Based upon this ruling, the Supreme Court reversed the summary judgment ruling in favor of defendant Zwierzynski and remanded the matter back to the trial court for trial.

The plaintiff, Mia Alers-Alvira, was leaving the Red Lobster restaurant when she slipped and fell on the last of three steps that led to the entrance/exit pathway of the Red Lobster.  She claimed that she fell on the oily residue on these concrete steps.  In the case of Alers-Alvira v. Red Lobster Restaurant, Inc., 2020 N.J. Super. Unpub. LEXIS 1610 (App. Div. August 19, 2020), the issue was whether the defendant Red Lobster could be held liable for its knowledge that pedestrian foot traffic left an oily residue on its steps but failed to follow its own protocol on the day of the fall to inspect its steps.

The plaintiff, who was 24 years old at the time of the accident, had lunch at the Red Lobster restaurant in Secaucus, New Jersey.   A customer can enter the restaurant by either walking up three steps constructed out of gray concrete or using a ramp adjacent to the steps.  The plaintiff testified that she used the stairs when she entered the restaurant at about 1:00 p.m. and then again when she left at 1:50.  She described the weather as misting.  As she was going down the steps, when she put her foot on the last step, she slipped.  When the plaintiff turned around to raise her hand to get up, the step felt like it had a filmy, oily residue on it, like someone had poured oil on there.

The manager of the restaurant testified that, as part of his duties, he inspected the property on a daily basis to make sure that everything looked okay.  He admitted that his duties included keeping the premises of the restaurant safe and maintaining the outside steps and adjacent ramp that lead to the entrance.  Every Monday, they had a company power wash the exterior of the restaurant, including the steps.  The manager testified that the steps at times did have a “filmy, oily residue,” a grease that came from patron’s shoes because this was a “highly trafficked area.”  He never had any prior complaints about the condition of the steps, except when it was raining or showing.

The plaintiff retained the services of a consulting engineer as an expert, Michael Natoli.  Mr.
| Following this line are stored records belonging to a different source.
(* ===== verification/EtPlaceSpec.v ===== *)
(** * Stations come and go

    [placed y G]: the stations in use are GrandCentral and those of the groups [G], which
    the chains of the system are made of; all others are unused.  Creating, removing and
    moving stations keep this, and what was in the lists stays there. *)

From S2P Require Import Prelude Words CString EtTypes EtLists EtSegments EtListSpec EtStationSpec EtConductor EtChains EtChainSpec.
From S2P Require Import EtInsertSpec EtSystemInv EtConductorSpec EtAccess EtWaiting EtDetached EtStatConfig EtSteps EtWaitSpec EtStations.
From S2P Require Import EtCallSpec EtAttachSpec.

(** ** The invariant *)

Record placed (y : et_system) (G : list (list nat)) : Prop := Placed {
  pl_chained : chained y G;
  pl_count : y_nstations y = Z.of_nat (length (concat G)) + 1;
  pl_phase i s : y_stats y !! i = Some s →
    phase s = if decide (i ∈ ET_GRANDCENTRAL :: concat G) then ET_STATION_IDLE else ET_STATION_UNUSED;
  pl_small : Z.of_nat (length (y_attach y)) <= ET_ATTACHMENTS_MAX
}.

Lemma pl_used y G i s : placed y G → y_stats y !! i = Some s → i ∈ ET_GRANDCENTRAL :: concat G → in_use s.
Proof. intros H Hs Hi. apply phase_used. rewrite (pl_phase _ _ H i s Hs). by rewrite decide_True. Qed.

Lemma pl_unused y G i s : placed y G → y_stats y !! i = Some s → i ∉ ET_GRANDCENTRAL :: concat G → s_status s = ET_STATION_UNUSED.
Proof. intros H Hs Hi. apply phase_unused. rewrite (pl_phase _ _ H i s Hs). by rewrite decide_False. Qed.

(** What the chains are made of. *)
Definition links_of (s : et_station) : Z * (Z * Z * Z * Z) * et_stat_config :=
  (s_num s, (s_prev s, s_next s, s_prevparallel s, s_nextparallel s), s_config s).
Definition linked_as (y y' : et_system) : Prop :=
  links_of <$> y_stats y' = links_of <$> y_stats y ∧ y_stat_tail y' = y_stat_tail y.

Lemma linked_fld {A} (F : et_station → A) y y' k :
  (∀ s s', links_of s' = links_of s → F s' = F s) → linked_as y y' → fld F y' k = fld F y k.
Proof.
  intros HF [H _]. apply (f_equal (λ l, l !! k)) in H. rewrite !list_lookup_fmap in H. unfold fld.
  destruct (y_stats y' !! k) as [s'|], (y_stats y !! k) as [s|]; try done. injection H as H.
  change (Some (F s') = Some (F s)). f_equal. apply HF. unfold links_of. congruence.
Qed.

Lemma linked_sym y y' : linked_as y y' → linked_as y' y.
Proof. intros [H1 H2]. by split. Qed.

(** Only the stations of the chains matter. *)
Lemma chained_frame y y' G :
  (∀ k, k ∈ ET_GRANDCENTRAL :: concat G → fld links_of y' k = fld links_of y k) → y_stat_tail y' = y_stat_tail y →
  chained y G → chained y' G.
Proof.
  intros Hf Ht H. pose proof (chained_nonempty _ _ H) as Hne.
  assert (∀ {A} (F : et_station → A) k, (∀ s s', links_of s' = links_of s → F s' = F s) →
    k ∈ ET_GRANDCENTRAL :: concat G → fld F y' k = fld F y k) as E.
  { intros A F k HF Hk. specialize (Hf k Hk). unfold fld in *.
    destruct (y_stats y' !! k) as [s'|], (y_stats y !! k) as [s|]; try done. injection Hf as Hf.
    change (Some (F s') = Some (F s)). f_equal. apply HF. unfold links_of. congruence. }
  assert (∀ k, k ∈ ET_GRANDCENTRAL :: heads G → k ∈ ET_GRANDCENTRAL :: concat G) as Hh.
  { intros k. rewrite !elem_of_cons. intros [?|?]; [by left|right]. by apply elem_of_heads. }
  split.
  - eapply dseg_frame; [|apply H]. intros k Hk. split; apply E; auto; unfold links_of; congruence.
  - eapply groups_frame; [|apply H]. intros k Hk. split; apply E; try (by right); unfold links_of; congruence.
  - pose proof (ch_parallel _ _ H) as Hp. rewrite list.Forall_forall in *. intros g Hg Hlen. specialize (Hp g Hg Hlen).
    rewrite list.Forall_forall in *. intros k Hk. unfold parallel. rewrite (E _ s_config k); [by apply Hp|unfold links_of; congruence|].
    right. apply list_elem_of_In, in_concat. exists g. by rewrite <- !list_elem_of_In.
  - pose proof (ch_members _ _ H) as Hm. rewrite list.Forall_forall in *. intros k Hk. rewrite (E _ s_prev k); [by apply Hm|unfold links_of; congruence|].
    right. by apply elem_of_members.
  - apply H.
  - pose proof (ch_nums _ _ H) as Hn. rewrite list.Forall_forall in *. intros k Hk. rewrite (E _ s_num k); [by apply Hn|unfold links_of; congruence|done].
  - rewrite Ht. apply H.
Qed.

Lemma chained_linked y y' G : linked_as y y' → chained y G → chained y' G.
Proof. intros Hl. apply chained_frame; [|apply Hl]. intros k _. by apply linked_fld. Qed.

Lemma linked_set y i f : (∀ s, y_stats y !! i = Some s → links_of (f s) = links_of s) → linked_as y (set_station y i f).
Proof.
  intros Hf. split; [|done]. unfold set_station. fields. apply list_eq. intros j. rewrite !list_lookup_fmap.
  destruct (decide (j = i)) as [->|Hne]; [|by rewrite list_lookup_alter_ne].
  rewrite list_lookup_alter_eq. destruct (y_stats y !! i) as [s|]; [|done]. cbn. by rewrite Hf.
Qed.

Lemma alike_linked y y' : alike y y' → linked_as y y'.
Proof.
  intros (H & _ & _ & _ & Ht). split; [|done]. apply list_eq. intros j. apply (f_equal (λ l, l !! j)) in H.
  rewrite !list_lookup_fmap in *. destruct (y_stats y' !! j), (y_stats y !! j); try done. injection H. unfold links_of. cbn. congruence.
Qed.

Lemma alike_sym y y' : alike y y' → alike y' y.
Proof. intros (?&?&?&?&?). by split_and!. Qed.

Lemma placed_alike y y' G : alike y y' → placed y G → placed y' G.
Proof.
  intros Hal H. split.
  - eapply chained_linked; [by apply alike_linked|apply H].
  - destruct Hal as (_ & _ & _ & -> & _). apply H.
  - intros i s' Hs'. destruct (alike_station _ _ _ _ (alike_sym _ _ Hal) Hs') as (s & Hs & E%place_phase).
    rewrite <- (pl_phase _ _ H i s Hs). done.
  - destruct Hal as (_ & -> & _). apply H.
Qed.

(** ** Changes that leave lists and tables alone *)

Record rehoused (y y' : et_system) : Prop := Rehoused {
  rh_events : y_events y' = y_events y;
  rh_lists : lists y' = lists y;
  rh_att : (λ s, length (s_att s)) <$> y_stats y' = (λ s, length (s_att s)) <$> y_stats y;
  rh_sizes : (y_nevents y', y_histogram y', y_max_stations y', y_max_attachments y') =
             (y_nevents y, y_histogram y, y_max_stations y, y_max_attachments y);
  rh_attach : y_attach y' = y_attach y;
  rh_proc : y_proc y' = y_proc y
}.

Lemma rehoused_refl y : rehoused y y.
Proof. by split. Qed.

Lemma rehoused_trans y1 y2 y3 : rehoused y1 y2 → rehoused y2 y3 → rehoused y1 y3.
Proof. intros [] []. split; congruence. Qed.

Lemma rehoused_length y y' : rehoused y y' → length (y_stats y') = length (y_stats y).
Proof. intros H. pose proof (f_equal length (rh_att _ _ H)) as E. by rewrite !length_fmap in E. Qed.

Lemma rehoused_wf y y' Q F : rehoused y y' → wf y Q F → wf y' Q F.
Proof.
  intros H. pose proof (rehoused_length _ _ H) as Hl. destruct H as [H1 H2 _ H4 H5 _]. injection H4 as H4 H6 _ _.
  apply wf_moved; congruence.
Qed.

Lemma rehoused_tables y y' : rehoused y y' → tables y → tables y'.
Proof.
  intros H (H1 & H2 & H3 & H4). pose proof (rehoused_length _ _ H) as Hl. destruct H as [_ _ Hat Hsz Ha Hp].
  injection Hsz as _ _ E1 E2. unfold tables. rewrite Ha, Hp, Hl, E1, E2. split_and!; try done.
  apply list.Forall_forall. intros s' Hin. apply (list_elem_of_fmap_2 (λ s, length (s_att s))) in Hin. rewrite Hat in Hin.
  apply list_elem_of_fmap in Hin as (s & -> & Hin). rewrite list.Forall_forall in H3. by apply H3.
Qed.

Lemma relinks_fmap {A} (F : et_station → A) y y' :
  (∀ s, F (unlinked s) = F s) → relinks y y' → F <$> y_stats y' = F <$> y_stats y.
Proof.
  intros HF [H _]. apply (f_equal (fmap F)) in H. rewrite <- !list_fmap_compose in H.
  assert (∀ l, (F ∘ unlinked) <$> l = F <$> l) as E by (intros l; apply list_fmap_ext; intros; apply HF).
  by rewrite !E in H.
Qed.

Lemma relinks_rehoused y y' : relinks y y' → rehoused y y'.
Proof.
  intros H. pose proof H as [_ E].
  split; try (rewrite E; by destruct y).
  - unfold lists. by rewrite (relinks_fmap s_in y y'), (relinks_fmap s_out y y').
  - by apply (relinks_fmap (λ s, length (s_att s))).
Qed.

Lemma set_rehoused y i f :
  (∀ s, y_stats y !! i = Some s → (s_in (f s), s_out (f s), length (s_att (f s))) = (s_in s, s_out s, length (s_att s))) →
  rehoused y (set_station y i f).
Proof.
  intros Hf. assert (∀ A (F : et_station → A), (∀ s, y_stats y !! i = Some s → F (f s) = F s) →
    F <$> alter f i (y_stats y) = F <$> y_stats y) as E.
  { intros A F HF. apply list_eq. intros j. rewrite !list_lookup_fmap. destruct (decide (j = i)) as [->|Hne].
    - rewrite list_lookup_alter_eq. destruct (y_stats y !! i) as [s|]; [|done]. cbn. by rewrite HF.
    - by rewrite list_lookup_alter_ne. }
  split; try done.
  - unfold lists, set_station. fields. by rewrite !E by (intros s Hs; specialize (Hf s Hs); congruence).
  - unfold set_station. fields. apply E. intros s Hs. specialize (Hf s Hs). congruence.
Qed.

Lemma all_rehoused y f :
  (∀ s, (s_in (f s), s_out (f s), length (s_att (f s))) = (s_in s, s_out s, length (s_att s))) →
  rehoused y (y <| y_stats ::= fmap f |>).
Proof.
  intros Hf. split; try done; unfold lists; fields; rewrite <- !list_fmap_compose.
  - f_equal; apply list_fmap_ext; intros k s _; cbn; specialize (Hf s); congruence.
  - apply list_fmap_ext. intros k s _. cbn. specialize (Hf s). congruence.
Qed.

(** ** Removal *)

Lemma concat_without i G : concat (without i G) = filter (λ k, k ≠ i) (concat G).
Proof.
  induction G as [|g G IH]; [done|]. change (g :: G) with ([g] ++ G). rewrite without_app, !concat_app, list.filter_app, IH.
  f_equal. unfold without. cbn [fmap list_fmap concat]. rewrite app_nil_r.
  destruct (filter (λ k, k ≠ i) g) eqn:E; [by rewrite filter_cons_False by (intros H; by apply H)|].
  rewrite filter_cons_True by done. cbn. by rewrite app_nil_r.
Qed.

Lemma length_without i G :
  NoDup (concat G) → i ∈ concat G → S (length (concat (without i G))) = length (concat G).
Proof.
  intros Hnd (l1 & l2 & E)%list_elem_of_split. rewrite concat_without, E in *.
  apply list.NoDup_app in Hnd as (_ & H1 & [H2 _]%list.NoDup_cons).
  assert (i ∉ l1) as H3 by (intros H; apply (H1 i H); by left).
  rewrite list.filter_app, filter_cons_False, !filter_others by (done || (intros H; by apply H)).
  rewrite !length_app. cbn. lia.
Qed.

Lemma elem_of_without i j G : j ∈ concat (without i G) ↔ j ∈ concat G ∧ j ≠ i.
Proof. rewrite concat_without, list_elem_of_filter. tauto. Qed.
Natoli inspected the steps and concluded that “the prior filmy, oily residue coating in the stairway areas and lack of proper nosing delineation, are causes of the plaintiff’s injury.”  He also opined that “the lack of proper maintenance afforded to the stairway areas yielded unsafe conditions for pedestrians.”

The defendant filed a motion for summary judgment and, the judge dismissed the case as to Red Lobster.  The judge found that while Red Lobster had control over the steps and was responsible to clean it, there were no facts presented to the court that the defendant had notice of any defect on the date of the plaintiff’s fall.  With respect to the grease, the judge found that there was no indication that the grease accumulated on the steps.

The Appellate Division reversed.  It found that the manager acknowledged that the pedestrian foot traffic left an oily residue on the steps leading to the restaurant’s entrance.  He testified that he visually inspected the steps on a daily basis and had an outside company power wash that area including the steps and that the restaurant required the employees to keep the area free from snow and ice during the winter.  However, the manager was not at work on the day of the accident and there was no evidence that another employee assumed his responsibilities, including reviewing the condition of the steps on the date of the accident.

Thus, the Appellate Division held that a jury could find that Red Lobster was aware that the steps to its restaurant could become hazardous from the oily residue left behind by the customer’s shoes.  Further, a jury could find that Red Lobster was negligent when it failed to designate an employee to inspect the steps in the manager’s absence and, last, that it could find that this omission was a proximate cause of plaintiff’s accident. 

Therefore, the Court concluded that there was enough in the record for plaintiff to survive summary judgment.  Thus, the Appellate Division reversed the trial court’s decision and remanded the case for trial.